# [Directions for this task]
From the records below, copy out each line that has the word "base".
[[ Records provided open ]]
(** * The survey ETL pipeline of [pipeline.py]: model and properties

    [pipeline.py] fetches a CSV export, cleans the column names, resolves
    which column answers which question, and loads every row into a freshly
    created PostgreSQL table.  This file embeds the program in Rocq, stage
    by stage, and proves what the design document says about it.

    Layout: the Python builtins the script calls ([Py]), the pandas objects
    it handles ([Pd]), the statements it sends to the store ([Db]), the
    script itself ([Pipeline]), the vocabulary of the properties, two
    stores ([MemStore], [DownStore]) and a few tables ([Sample]) to run it
    on; the properties follow the definitions. *)

From Stdlib Require Import ZArith Lia Bool List Ascii String.
From Stdlib Require Import Floats.SpecFloat.
From stdpp Require Import base decidable option list strings gmap.

Local Open Scope string_scope.
Local Open Scope list_scope.
Local Open Scope Z_scope.

(** ** Python builtins *)

Module Py.

(** A [str] is modelled as a [string]: a sequence of code points below 256
    (one [ascii] each), which covers ASCII and Latin-1 text. *)

Definition chr (n : nat) : ascii := ascii_of_nat n.
Definition ord (c : ascii) : nat := nat_of_ascii c.

(** [c.isspace()]: the code points below 256 that Python counts as
    whitespace. *)
Definition isspace (c : ascii) : bool :=
  let n := ord c in
  ((9 <=? n) && (n <=? 13) || (28 <=? n) && (n <=? 32)
   || (n =? 133) || (n =? 160))%nat.

(** [s.lstrip()], [s.rstrip()] and [s.strip()] without argument. *)
Fixpoint lstrip (s : string) : string :=
  match s with
  | String c s' => if isspace c then lstrip s' else s
  | EmptyString => EmptyString
  end.

Fixpoint rstrip (s : string) : string :=
  match s with
  | String c s' =>
      match rstrip s' with
      | EmptyString => if isspace c then EmptyString else String c EmptyString
      | r => String c r
      end
  | EmptyString => EmptyString
  end.

Definition strip (s : string) : string := rstrip (lstrip s).
(** * csvfire: a shallow embedding of the row-processing pipeline

    The development follows the Go packages of the repository:

    - [GoString]: Go strings as byte sequences, with the few operations of
      the [strings] / [regexp] / [unicode/utf8] packages that the code uses
      and that can be written out;
    - [Phone]: the Korean-mobile E.164 rewrite, which exists twice in the
      sources ([validator.formatKoreanPhoneE164] and [request.toE164KR]);
    - [Validator]: [internal/validator] ([ValidateRow] and its helpers);
    - [Client]: [internal/request/client.go] ([Execute], [shouldRetry],
      [calculateBackoff]);
    - [Fingerprint]: the two [generateRequestHash] functions;
    - [Runner]: [internal/runner/runner.go] ([processTask], [Run]);
    - [ConfigCheck], [Reader], [Logger]: the checks of [internal/config],
      the CSV reader and the logger.

    Go maps are [gmap]s; wherever the code ranges over a map the order of
    iteration is an explicit input of the model. *)

From Stdlib Require Import ZArith QArith Ascii String List Bool Lia.
From Stdlib Require OrderedTypeEx.
From stdpp Require Import base option list gmap strings pretty sorting.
[[ Records provided closed ]]
# [Written solution]
From stdpp Require Import base decidable option list strings gmap.
From stdpp Require Import base option list gmap strings pretty sorting.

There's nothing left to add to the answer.